# Tektronix Goldwire Fuzzies ?



## oldgoldman (Mar 21, 2019)

Greetings all. Read through posts last night but couldn’t find any definitive information on % of Au on old Tektronix fuzzies. See picture below. Appreciate any information.

Regards


----------



## kernels (Mar 21, 2019)

They have definitely been mentioned in a few threads, I think they were called fuzz buttons or fuzz connectors. 

Either way, they are rubbish, send them to me for disposal  

From memory the yields were excellent, I'm sure someone will be along soon with a bit more detail.


----------



## silversaddle1 (Mar 21, 2019)

The yields are nothing short of spectacular!


----------



## oldgoldman (Mar 22, 2019)

Hi !

Thanks for the information. Okay .. I'll finish pulling the rest with the tweezers and we'll see if someone wants to run them so we have numbers for the forum.

Regards,


----------



## Platdigger (Mar 22, 2019)

Kernals is right. But I would be closer for easier disposal.
:wink:


----------



## jimdoc (Mar 22, 2019)

What Tektronix stuff do you find these in? Or is that a secret?


----------



## oldgoldman (Mar 22, 2019)

Hi Jimdoc. No secrets here. I know one of the units was a TDS 744A .. not sure about the other.

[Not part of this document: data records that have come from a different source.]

(** Pushing the image files of a list of [getFile] results, up to the first
    that rejects. *)
Fixpoint collect (outcomes : list (Outcome File)) (files : list File)
  : Outcome (list File) :=
  match outcomes with
  | [] => Resolved files
  | Resolved file :: rest =>
      collect rest (if JS.startsWith (file_type file) "image/"
                    then files ++ [file] else files)
  | Rejected e :: _ => Rejected e
  end.

Definition example_tree : list Entry :=
  [ FileEntry (Resolved (example_file "f0.jpg" 10));
    DirectoryEntry
      [ FileEntry (Resolved {| file_name := "notes.txt"; file_type := "text/plain";
                               file_size := 5; file_lastModified := 0;
                               file_webkitRelativePath := "";
                               file_picture := Rejected "decode" |});
        DirectoryEntry [ FileEntry (Resolved (example_file "f1.jpg" 11)) ] ];
    DirectoryEntry [] ].


(** The row that [db.images.add] stores for a file under a key. *)
Definition stored_row (key : nat) (file : File) (p : Picture) (hash : string)
  (keywords : list string) : ImageRecord :=
  {| id := Some key;
     fileName := file_name file;
     filePath := JS.or_default (Some (file_webkitRelativePath file)) (file_name file);
     fileSize := file_size file;
     lastModified := file_lastModified file;
     width := pic_width p;
     height := pic_height p;
     thumbnail := pic_dataUrl p;
     pHash := Some hash;
     embedding := None;
     tags := Some keywords |}.

(** A run whose first five files are in the store already, whose sixth
    file is new and whose seventh file has a picture that does not load. *)
Definition five_stored : list ImageRecord :=
  [ example_image 1 "f0.jpg" 10 (Some zeros64) (Some []);
    example_image 2 "f1.jpg" 11 (Some zeros64) (Some []);
    example_image 3 "f2.jpg" 12 (Some zeros64) (Some []);
    example_image 4 "f3.jpg" 13 (Some zeros64) (Some []);
    example_image 5 "f4.jpg" 14 (Some zeros64) (Some []) ].

Definition seven_with_broken : list File :=
  [ example_file "f0.jpg" 10; example_file "f1.jpg" 11; example_file "f2.jpg" 12;
    example_file "f3.jpg" 13; example_file "f4.jpg" 14; example_file "f5.jpg" 15;
    {| file_name := "broken.jpg"; file_type := "image/jpeg"; file_size := 16;
       file_lastModified := 0; file_webkitRelativePath := "";
       file_picture := Rejected "decode" |} ].


(** *** A file whose read fails *)

(** [generateThumbnail] sets [reader.onload] and [img.onerror] and no
    [reader.onerror]: when [reader.readAsDataURL(file)] ends with an error
    event, neither [resolve] nor [reject] is called, and whoever awaits the
    promise waits for ever.  [File] describes a file that the reader can
    read, and [M] a computation that settles; a computation that may wait
    for ever is a [Waiting]: [Hangs w] is a run that never settles and
    leaves the world as [w]. *)
Inductive Run (A : Type) : Type :=
| Settles (r : Outcome A * World)
| Hangs (w : World).
Arguments Settles {A} r.
Arguments Hangs {A} w.

Definition Waiting (A : Type) : Type := World -> Run A.

Definition lift {A : Type} (m : M A) : Waiting A := fun w => Settles (m w).

Definition await {A B : Type} (m : Waiting A) (k : A -> Waiting B) : Waiting B :=
  fun w =>
    match m w with
    | Settles (Resolved a, w') => k a w'
    | Settles (Rejected e, w') => Settles (Rejected e, w')
    | Hangs w' => Hangs w'
    end.

(** [try { m } catch (err) { handler }]: there is nothing to catch while [m]
    waits. *)
Definition try_catch_waiting {A : Type} (m : Waiting A) (handler : string -> Waiting A)
  : Waiting A :=
  fun w =>
    match m w with
    | Settles (Resolved a, w') => Settles (Resolved a, w')
    | Settles (Rejected e, w') => handler e w'
    | Hangs w' => Hangs w'
    end.

Section FileRead.

(** The files whose read ends with an error event. *)
Variable read_fails : File -> bool.

Definition generateThumbnail_read (file : File) : Waiting (string * Z * Z) :=
  fun w => if read_fails file then Hangs w else Settles (generateThumbnail file w).

Definition processFile_try_read (total : nat) (file : File) (processedCount : nat)
  : Waiting (Flow * nat) :=
  await (lift (db_first_by_fileName (file_name file))) (fun existing =>
  if already_indexed existing file then
    let processedCount := S processedCount in
    lift (setProgress (progress_percent processedCount total) ;;;
             ret (Continue, processedCount))
  else
    await (generateThumbnail_read file) (fun t =>
    let '(thumbnail', width', height') := t in
    lift
      (pHash' <- calculatePHash thumbnail' ;;
       tags' <- (if processedCount <? 5 then analyzeImageSemantics thumbnail' else ret []) ;;
       db_add {| id := None;
                 fileName := file_name file;
                 filePath := JS.or_default (Some (file_webkitRelativePath file))
                                           (file_name file);
                 fileSize := file_size file;
                 lastModified := file_lastModified file;
                 width := width';
                 height := height';
                 thumbnail := thumbnail';
                 pHash := Some pHash';
                 embedding := None;
                 tags := Some tags' |} ;;;
       ret (FallThrough, processedCount)))).
Section EdgeLoop.
Variables (nd : bool) (m0 : Mesh) (F : list ptr) (vs hes : list ptr) (id : Z).
Hypothesis Hlen : length vs = length hes.
Hypothesis Hfresh : Forall (fun h => ∃ a, h = Some a ∧ hh m0 !! a = None) hes.

Lemma round_same_vertices m m' :
  hv m' = hv m → links hes m m' →
  (∀ b xb, hh m !! b = Some xb → hh m' !! b = Some xb ∨ Some b ∈ hes) →
  grows m0 m → linking vs hes m →
  grows m0 m' ∧ linking vs hes m'.
Proof.
  intros Ev L Hh G K. split.
  - apply (grows_round m0 hes m m' Hfresh G L Hh). rewrite Ev.
    exact (keep_vertices m).
  - apply (linking_round vs hes m m' K L).
    + intros b x Hb. rewrite Ev. by eexists.
    + intros b x' Hb. rewrite Ev in Hb. exists x', [].
      split; [done |]. split; [by rewrite app_nil_r | apply Forall_nil_2].
Qed.

Lemma round_new_edge m m' b xb a' :
  hv m' = <[b := with_v_ledges (v_ledges xb ++ [Some a']) xb]> (hv m) →
  hv m !! b = Some xb → scannable m' (Some a') → links hes m m' →
  (∀ c xc, hh m !! c = Some xc → hh m' !! c = Some xc ∨ Some c ∈ hes) →
  grows m0 m → linking vs hes m →
  grows m0 m' ∧ linking vs hes m'.
Proof.
  intros Ev Hb Hsc L Hh G K. split.
  - apply (grows_round m0 hes m m' Hfresh G L Hh). intros c xc Hc. rewrite Ev.
    destruct (decide (b = c)) as [-> | Hne].
    + rewrite lookup_insert_eq. eexists. split; [done |].
      assert (xc = xb) as -> by congruence. split; [done |]. by exists [Some a'].
    + rewrite lookup_insert_ne by done. by apply (keep_vertices m).
  - apply (linking_round vs hes m m' K L).
    + intros c x Hc. rewrite Ev. by apply lookup_insert_is_Some'; right.
    + intros c x' Hc. rewrite Ev in Hc. destruct (decide (b = c)) as [-> | Hne].
      * rewrite lookup_insert_eq in Hc. injection Hc as <-.
        exists xb, [Some a']. split; [done |]. split; [done |].
        by apply Forall_cons_2; [| apply Forall_nil_2].
      * rewrite lookup_insert_ne in Hc by done. exists x', [].
        split; [done |]. split; [by rewrite app_nil_r | apply Forall_nil_2].
Qed.
Lemma add_preference_locks_same shifts prob :
  add_preference_locks employees desired1 shifts prob =
  add_preference_locks employees desired2 shifts prob.
Proof.
  unfold add_preference_locks.
  apply for_loop_ext; intros p e He. apply for_loop_ext; intros p' d Hd.
  apply for_loop_ext; intros p'' s Hs.
  apply unwanted_branch_same; [apply Hsame, He|]. apply elem_of_slots. by split.
Qed.

Lemma build_problem_same required_shifts :
  build_problem employees desired1 required_shifts =
  build_problem employees desired2 required_shifts.
Proof.
  unfold build_problem. destruct (declare_variables employees) as [shifts shortages].
  rewrite objective_expr_same. apply bind_ext; intros obj.
  apply bind_ext; intros prob. by rewrite add_preference_locks_same.
Qed.
End same_on_grid.

(** Sato and Suzuki again, with wishes for days and shift types that do not
    exist. *)
Definition rivals_padded : desired_map :=
  {[ "Sato" := {[ (1, "Morning"); (0, "Morning"); (31, "Evening"); (1, "Night") ]};
     "Suzuki" := {[ (1, "Morning"); (40, "Morning") ]} ]}.

(** C10: entries of [desired_shifts] outside the 60-slot grid are ignored.
    Two inputs that agree, for every listed employee, on the slots of the
    grid lead to the same dictionaries and the same problem (or to the same
    exception), and with the same solver to the same two tables. *)
Theorem off_grid_wishes_ignored employees desired1 desired2 required_shifts :
  (∀ e, e ∈ employees → same_on_grid (desired1 !! e) (desired2 !! e)) →
  build_problem employees desired1 required_shifts =
    build_problem employees desired2 required_shifts ∧
  ∀ solve,
    generate_shifts solve employees desired1 required_shifts =
    generate_shifts solve employees desired2 required_shifts.
Proof.
  intros Hsame. split; [by apply build_problem_same|].
  intros solve. unfold generate_shifts. by rewrite (build_problem_same _ _ _ Hsame).
Qed.

Lemma rivals_padded_same e :
  e ∈ rivals → same_on_grid (rivals_desired !! e) (rivals_padded !! e).
Proof.
  intros He. unfold rivals in He.
  assert (e = "Sato" ∨ e = "Suzuki") as [Heq|Heq]
    by (rewrite !elem_of_cons in He; destruct He as [?|[?|?%elem_of_nil]]; tauto).
  - subst e.
    replace (rivals_desired !! "Sato") with (Some ({[ (1, "Morning") ]} : gset (Z * string)))
      by (vm_compute; reflexivity).
    replace (rivals_padded !! "Sato")
      with (Some ({[ (1, "Morning"); (0, "Morning"); (31, "Evening"); (1, "Night") ]}
                    : gset (Z * string)))
      by (vm_compute; reflexivity).
    intros d s [Hd%elem_of_days Hs%elem_of_shift_types]%elem_of_slots.
    rewrite !elem_of_union, !elem_of_singleton. split; [tauto|].
    intros [[[H|H]|H]|H]; [exact H|..]; injection H as Hd' Hs'; subst; try lia;
      destruct Hs; discriminate.
  - subst e.
    replace (rivals_desired !! "Suzuki") with (Some ({[ (1, "Morning") ]} : gset (Z * string)))
      by (vm_compute; reflexivity).
    replace (rivals_padded !! "Suzuki")
      with (Some ({[ (1, "Morning"); (40, "Morning") ]} : gset (Z * string)))
      by (vm_compute; reflexivity).
    intros d s [Hd%elem_of_days Hs%elem_of_shift_types]%elem_of_slots.
    rewrite !elem_of_union, !elem_of_singleton. split; [tauto|].
    intros [H|H]; [exact H|]. injection H as Hd' Hs'. lia.
Qed.

Lemma off_grid_wishes_ignored_witness :
  build_problem rivals rivals_desired one_each =
    build_problem rivals rivals_padded one_each ∧
  generate_shifts (reference_solver rivals rivals_desired one_each)
    rivals rivals_desired one_each =
  generate_shifts (reference_solver rivals rivals_desired one_each)
    rivals rivals_padded one_each.
Proof.
  destruct (off_grid_wishes_ignored rivals rivals_desired rivals_padded one_each
              rivals_padded_same) as [Hproblem Htables].
  split; [exact Hproblem|apply Htables].
Defined.

(** * Further properties of [generate_shifts] *)

(** ** When the call returns *)

(** The call returns tables exactly when every listed employee has an entry
    in [desired_shifts] and every day from 1 to 30 has an entry in
    [required_shifts] with both shift types; the lookups in [shifts] and
    [shortages] never fail, and the solver's answer plays no part. *)
Theorem returns_iff_keys_present solve employees desired_shifts required_shifts :
  (∃ tables, generate_shifts solve employees desired_shifts required_shifts = Ok tables) ↔
  (∀ e, e ∈ employees → is_Some (desired_shifts !! e)) ∧
  (∀ d, 1 ≤ d ≤ 30 →
     ∃ row, required_shifts !! d = Some row ∧
            is_Some (row !! "Morning") ∧ is_Some (row !! "Evening")).
Proof.
  split.
  - intros [tables [[Hdes Hreq] _]%generate_shifts_Ok]. split; [exact Hdes|].
    intros d Hd%elem_of_days.
    destruct (Hreq d "Morning") as (row & r & Hrow & Hr).
    { apply elem_of_slots. split; [exact Hd|apply shift_types_nonempty]. }
    destruct (Hreq d "Evening") as (row' & r' & Hrow' & Hr').
    { apply elem_of_slots. split; [exact Hd|]. apply elem_of_shift_types. right. reflexivity. }
    exists row. split; [exact Hrow|]. split; [exists r; exact Hr|].
    rewrite Hrow in Hrow'. injection Hrow' as <-. exists r'. exact Hr'.
  - intros [Hdes Hreq]. eexists. apply generate_shifts_Ok. split; [|reflexivity].
    split; [exact Hdes|].
    intros d s [Hd%elem_of_days Hs%elem_of_shift_types]%elem_of_slots.
    destruct (Hreq d Hd) as (row & Hrow & [rm Hm] & [re Hre]).
    exists row. destruct Hs as [Hs|Hs]; subst s; [exists rm|exists re]; split; assumption.
Qed.

(** ** The problem can always be solved *)

(** Whatever the inputs, the problem that is built has an optimal solution:
    it is feasible (the shortage variables absorb any demand) and its
    objective is bounded below. *)
Theorem built_problem_has_optimum employees desired_shifts required_shifts
    shifts shortages prob :
  build_problem employees desired_shifts required_shifts = Ok (shifts, shortages, prob) →
  ∃ v, optimal prob v.
Proof.
  intros Hb. apply build_problem_Ok_present in Hb as Hp.
  rewrite (build_problem_ok _ _ _ Hp) in Hb. injection Hb as _ _ <-.
  eexists. apply canonical_optimal.
Qed.

Lemma built_problem_has_optimum_witness :
  ∃ shifts shortages prob,
    build_problem rivals rivals_desired one_each = Ok (shifts, shortages, prob) ∧
    ∃ v, optimal prob v.
Proof.
  destruct (build_problem rivals rivals_desired one_each)
    as [[[shifts shortages] prob]|] eqn:Hb; [|vm_compute in Hb; discriminate Hb].
  exists shifts, shortages, prob. split; [reflexivity|].
  apply (built_problem_has_optimum rivals rivals_desired one_each shifts shortages prob Hb).
Defined.

(** ** The optimum in closed form *)

(** For a solver that returns an optimal solution, the tables are determined
    by the inputs: a listed employee is assigned a slot exactly when the slot
    is in that employee's desired set, whatever the required coverage, and
    the shortage of a slot is the required coverage minus the number of
    listed employees who desire it, or 0 when that is negative. *)
Theorem optimum_closed_form solve employees desired_shifts required_shifts
    pivot shortages_df :
  generate_shifts solve employees desired_shifts required_shifts = Ok (pivot, shortages_df) →
  solves_to_optimality solve employees desired_shifts required_shifts →
  (∀ e wanted d s,
     e ∈ employees → desired_shifts !! e = Some wanted → (d, s) ∈ slots →
     (assigned pivot e d s == if decide ((d, s) ∈ wanted) then 1 else 0)%Q) ∧
  (∀ d s, (d, s) ∈ slots →
     (shortage_of shortages_df d s ==
      inject_Z (Z.max 0 (required_of required_shifts d s -
                         Z.of_nat (headcount employees (wanted_of desired_shifts) d s))))%Q).
Proof.
  intros Hret Hopt.
  destruct (returned_optimal _ _ _ _ _ _ Hret Hopt) as [Hshift Hshort]. clear Hret Hopt.
  split.
  - intros e wanted d s He Hdes Hin. rewrite (Hshift e d s He Hin). simpl.
    unfold wanted_of. rewrite Hdes. simpl. reflexivity.
  - intros d s Hin. rewrite (Hshort d s Hin). simpl. reflexivity.
Qed.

Here is the final fuzzie pile and some Tek chips from one of the units.

Sounds like the secret is how much gold is in them !!!????!!!

OGM


----------



## jimdoc (Mar 22, 2019)

Thanks for that info OGM. That looks pretty modern from the Tektronix stuff I have ever scrapped.


----------



## kurtak (Mar 23, 2019)

:arrow: http://goldrefiningforum.com/phpBB3/viewtopic.php?f=60&t=27788#p293329

:arrow: http://goldrefiningforum.com/phpBB3/viewtopic.php?f=34&t=16018&p=206095&hilit=fuzz#p161427 



> Hi, these pinless CPU connectors are called Fuzz Button connectors and yes as Glondor said their yield is very high , base metal can be Beryllium copper or Molybdenum, look for Custom Interconnect Fuzz Button Connectors and Cinch's Cin::Apse website for more information. I refined a batch of 350 grams (whole connectors,75-80 gms pins approximately ) got about 28 gram fines.






> I get lots of servers and the spacers with the fuzz wires are the best yielding things I ever did. There are a lot of variations and types of those fuzz wires over the years. Some have more connections than others,but the larger sparc IV processor fuzzes gave me the best yields. .65 grams of contacts (each one) yielded .4 grams of gold. The last one I did had 16 processors in it. that gave over 6 grams just for the fuzz connectors.


----------



## oldgoldman (Mar 23, 2019)

Thanks Kurtak for pointing me to those threads. I think I only have like 2.5 grams of the loose fuzzies, so I'll put on the pile with the rest of the oddball stuff collecting dust in my basement.

Regards


----------



## nickton (Apr 3, 2019)

OMG OGM.
:mrgreen:


----------



## Miklo (Aug 23, 2019)

What did this little fuzzies come out of if you dont mind me asking?


----------